Vincenzo Sommese

Personal information
- Full name: Vincenzo Sommese
- Date of birth: June 22, 1976 (age 48)
- Place of birth: Nola, Italy
- Height: 1.74 m (5 ft 9 in)
- Position(s): Midfielder

Senior career*
- Years: Team / Apps / (Gls)
- 1993–1994: Nola / 14 / (1)
- 1995–2003: Torino / 128 / (9)
- 2000–2001: → Vicenza (loan) / 44 / (7)
- 2002: → Piacenza (loan) / 10 / (1)
- 2003–2004: Ancona / 26 / (1)
- 2004–2005: Modena / 22 / (4)
- 2005–2007: Mantova / 61 / (5)
- 2008–2011: Ascoli / 99 / (8)

= Vincenzo Sommese =

Italian footballer

Vincenzo Sommese (born 22 June 1976 in Nola) is an Italian former footballer.

==Career==
Sommese started his career at Nola of Serie C2. He was signed by Torino in November 1994, and made his Serie A debut on 6 April 1996, against Juventus FC, but Torino fall to Serie B in that summer.
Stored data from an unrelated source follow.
(* ===== verification/Consensus.v ===== *)
(** * The validator: how a node makes a block

    Models [Consensus::validatorLoop] (src/core/consensus.cpp).  A turn of the
    loop reads the latest block, the random list and the mempool at different
    moments, and other threads (broadcasts, the puller, RPC) run in between: each
    read here takes the state of its own moment.  The clock, the random numbers
    and the order in which maps are walked are parameters. *)

From S2P Require Import Prelude CheckedInt SafeBase ExecutionContext Messages AnyVar ContractHost.
From S2P Require Import Bytes Tx RdPoS BaseContract FinalizedBlock State.

(** The options a validator reads. *)
Record ValidatorOptions := mkValidatorOptions {
  o_chainID : Z;
  o_validatorPrivKey : Z;
  o_extraValidators : list Z;
  o_minValidators : nat;
}.

Section consensus.
Context {BI : BoostInt} {EC : Secp256k1} {WK : Walk} {V T : Type} {SV : SafeVar V T} {VO : VarOps V T} {EX : Externals}.

(** What the state reads of a block. *)
Definition block_of (b : FinalizedBlock) : Block :=
  mkBlock (hash_ b) (prevBlockHash_ b) (timestamp_ b)
    (mkBlockRdPoS (nHeight_ b) (toAddress (validatorPubKey_ b)) (txValidators_ b) (blockRandomness_ b))
    (txs_ b).

(** ** The keys of the node *)

(** [validators.insert({validator, key})] *)
Definition insert_new (v : Address) (key : Z) (validators : gmap Address Z) : gmap Address Z :=
  match validators !! v with Some _ => validators | None => <[v := key]> validators end.
Definition address_of (key : Z) : Address := toAddress (toUPub key).
Definition own_validators (o : ValidatorOptions) : gmap Address Z :=
  foldl (λ m key, insert_new (address_of key) key m)
    {[ address_of (o_validatorPrivKey o) := o_validatorPrivKey o ]} (o_extraValidators o).

(** [for (const auto& [validator, privKey] : validators) if (validator == v) ...; break;] *)
Definition key_of (validators : gmap Address Z) (v : Address) : option Z :=
  match list_find (λ e, e.1 = v) (walk validators) with Some (_, e) => Some e.2 | None => None end.

(** ** The validator transactions *)

(** The keys of [randomList[i + 1]], [n] of them, as far as the node has them. *)
Fixpoint validatorsToSign (validators : gmap Address Z) (randomList : list Address) (n i : nat) : outcome (list Z) :=
  match n with
  | O => Ret []
  | S n =>
      v ← index randomList (i + 1)%nat;
      rest ← validatorsToSign validators randomList n (S i);
      Ret (match key_of validators v with Some key => key :: rest | None => rest end)
  end.

Definition commit_data (randomness : Hash) : list Z :=
  [0xcf; 0xff; 0xe7; 0x46] ++ be_bytes 32 (sha3 (be_bytes 32 randomness)).
Definition reveal_data (randomness : Hash) : list Z := [0x6f; 0xc5; 0xa2; 0xd6] ++ be_bytes 32 randomness.

(** The loop that makes both transactions of every signer; [random i] is the
    number drawn in round [i]. *)
Fixpoint make_txs (chainId nHeight : Z) (random : nat → Hash) (i : nat) (keys : list Z) :
    outcome (list TxValidator * list TxValidator) :=
  match keys with
  | [] => Ret ([], [])
  | key :: keys =>
      hashTx ← TxValidator_make (address_of key) (commit_data (random i)) chainId nHeight key;
      seedTx ← TxValidator_make (address_of key) (reveal_data (random i)) chainId nHeight key;
      rest ← make_txs chainId nHeight random (S i) keys;
      Ret (hashTx :: rest.1, seedTx :: rest.2)
  end.

(** The loop that checks the order of the signers. *)
Fixpoint check_order (n i : nat) (min : nat) (randomList : list Address) (txs : list TxValidator) : outcome unit :=
  match n with
  | O => Ret ()
  | S n =>
      hashTx ← index txs i;
      v ← index randomList (i + 1)%nat;
      if negb (tv_from hashTx =? v) then Throw (DynamicException "Validator transaction ordering mismatch.")
      else
        seedTx ← index txs (i + min)%nat;
        if negb (tv_from seedTx =? v) then Throw (DynamicException "Validator transaction ordering mismatch.")
        else check_order n (S i) min randomList txs
  end.

(** From the list of the node's keys to the ordered validator transactions, and
    the key of the block creator. *)
Definition validator_txs (o : ValidatorOptions) (latestHeight : Z) (randomList : list Address)
    (random : nat → Hash) : outcome (Z * list TxValidator) :=
  let validators := own_validators o in
  let min := o_minValidators o in
  first ← index randomList 0;
  let blockCreatorPrivKey := default 0 (key_of validators first) in
  if blockCreatorPrivKey =? 0 then Throw (DynamicException "Validator not in the current validator list.")
  else if (length randomList <=? min)%nat
  then Throw (DynamicException "Random list size is less than the minimum validators.")
  else
    keys ← validatorsToSign validators randomList min 0;
    if negb (length keys =? min)%nat then Throw (DynamicException "Validator set size mismatch.")
    else
      txs ← make_txs (o_chainID o) (wrap 64 (latestHeight + 1)) random 0 keys;
      let validatorTxs := txs.1 ++ txs.2 in
      if negb (length validatorTxs =? min * 2)%nat
      then Throw (DynamicException "Validator transaction size mismatch.")
      else
        check_order min 0 min randomList validatorTxs;;
        Ret (blockCreatorPrivKey, validatorTxs).

(** ** The transactions of the block *)

(** One transaction per sender: the one with the greatest fee. *)
Definition add_best (best : gmap Address TxBlock) (tx : TxBlock) : gmap Address TxBlock :=
  match best !! tx_from tx with
  | None => <[tx_from tx := tx]> best
  | Some t => if tx_maxFeePerGas t <? tx_maxFeePerGas tx then <[tx_from tx := tx]> best else best
  end.
Definition getMempool (s : State (V := V)) : list TxBlock := (walk (mempool_ s)).*2.
Definition chainTxs (mempool : list TxBlock) : list TxBlock := (walk (foldl add_best ∅ mempool)).*2.

(** ** The block *)

Definition validator_block (o : ValidatorOptions) (latest : Block) (randomList : list Address)
    (mempool : list TxBlock) (now : Z) (random : nat → Hash) : outcome FinalizedBlock :=
  creator ← validator_txs o (b_nHeight (blk_rdpos latest)) randomList random;
  Ret (createNewValidBlock (chainTxs mempool) creator.2 (blk_hash latest)
    (Z.max now (blk_timestamp latest)) (wrap 64 (b_nHeight (blk_rdpos latest) + 1)) creator.1).

Context (indexing order : bool) (notify : Block → M (State (V := V)) unit) (fuel : nat).

(** Processing the new block and what is checked afterwards. *)
Definition submit_block (chainId : Z) (b : FinalizedBlock) : M (State (V := V)) unit :=
  st ← tryProcessNextBlock chainId indexing order notify fuel (block_of b);
  throw_if (bool_decide (st ≠ valid)) (DynamicException "Block is not valid!") ;;
  blocks ← gets s_blocks;
  match blocks with
  | [] => throw undefined_behaviour
  | latest :: _ => throw_if (negb (blk_hash latest =? hash_ b)) (DynamicException "Block is not valid!")
  end.

(** What a turn meets: the random numbers, the clock, and what the other threads
    do before the second read, before the mempool is read (which waits for a
    transaction) and before the block is processed. *)
Record Turn := mkTurn {
  t_random : nat → Hash;
  t_now : Z;
  t_others : State (V := V) → State (V := V);
  t_waiting : State (V := V) → State (V := V);
  t_racing : State (V := V) → State (V := V);
}.

Definition validator_turn (o : ValidatorOptions) (t : Turn) : M (State (V := V)) FinalizedBlock :=
  blocks ← gets s_blocks;
  match blocks with
  | [] => throw undefined_behaviour
  | latest :: _ =>
      modify (t_others t) ;;
      randomList ← gets (λ s, randomList_ (rdpos_ s));
      modify (t_waiting t) ;;
      mempool ← gets getMempool;
      b ← lift (validator_block o latest randomList mempool (t_now t) (t_random t));
      modify (t_racing t) ;;
      submit_block (o_chainID o) b ;;
      mret b
  end.

(** The loop, for the turns until the node stops; an exception ends it for good
    (it stays in the future of the thread).  The result is the blocks made. *)
Fixpoint validator_turns (o : ValidatorOptions) (turns : list Turn) : M (State (V := V)) (list FinalizedBlock) :=
  match turns with
  | [] => mret []
  | t :: turns => b ← validator_turn o t; bs ← validator_turns o turns; mret (b :: bs)
  end.
Definition validatorLoop (o : ValidatorOptions) (turns : list Turn) : M (State (V := V)) (list FinalizedBlock) :=
  match o_extraValidators o with
  | [] => mret []
  | _ => validator_turns o turns
  end.
End consensus.

(** ** Keys *)

Section keys.
Context {BI : BoostInt} {EC : Secp256k1} {WK : Walk}.

Lemma key_of_lookup (m : gmap Address Z) v : key_of m v = m !! v.
Proof.
  unfold key_of. destruct (list_find _ _) as [[i [v' key]]|] eqn:E.
  - apply list_find_Some in E as (Hl & <- & _). apply list_elem_of_lookup_2, elem_of_walk in Hl. done.
  - apply list_find_None in E. destruct (m !! v) as [key|] eqn:Hm; [|done].
    apply elem_of_walk in Hm. rewrite Forall_forall in E. by destruct (E _ Hm).
Qed.

(** The key kept for an address is a key of that address. *)
Lemma own_address o v key : own_validators o !! v = Some key → address_of key = v.
Proof.
  unfold own_validators. generalize (o_extraValidators o) as l.
  assert (H0 : ∀ v key, ({[address_of (o_validatorPrivKey o) := o_validatorPrivKey o]} : gmap Address Z) !! v = Some key → address_of key = v)
    by (intros ??; rewrite lookup_singleton_Some; naive_solver).
  revert v key H0. generalize ({[address_of (o_validatorPrivKey o) := o_validatorPrivKey o]} : gmap Address Z) as m.
  intros m v key Hm l. revert m Hm. induction l as [|k l IH]; intros m Hm; cbn; [apply Hm|].
  apply IH. intros w q. unfold insert_new. destruct (m !! address_of k); [apply Hm|].
  rewrite lookup_insert_Some. intros [[<- <-]|[_ ?]]; [done|by apply Hm].
Qed.

(** What signing with a key of the node gives: a signature the verification
    accepts and from which the key's public key is recovered. *)
Definition signs (key : Z) : Prop :=
  toUPub key ≠ 0 ∧ ∀ h, recover (sign h key) h = toUPub key ∧
    verifySig (be_value (subspan 0 32 (sign h key))) (be_value (subspan 32 32 (sign h key))) (nth 64 (sign h key) 0) = true.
After a short return to Serie A in 1999/00 season, Sommese played in Serie B again in summer 2000.

But in October 2000, he was sold to Vicenza of Serie A in joint ownership bid, but the Serie A career end again after the club fall to Serie B in summer 2001.

He played half of the Serie B season for Vicenza, before returned to Serie A again for Piacenza on loan in January 2002.

He returned to Torino in summer 2002, but Sommese once again faced relegation to Serie B as the Turin club finished the last.

Sommese then joined Serie A newcomer Ancona, but faced his fifth relegation to Serie B.

Sommese received an offer from Modena, a first "currently" Serie B club at the time he was signed.

One season later, he joined Mantova of Serie B and played for two seasons, before he was banned from football due to betting.

In January 2008, after his ban has expired, he was signed by Ascoli of Serie B, and scored a goal in the debut.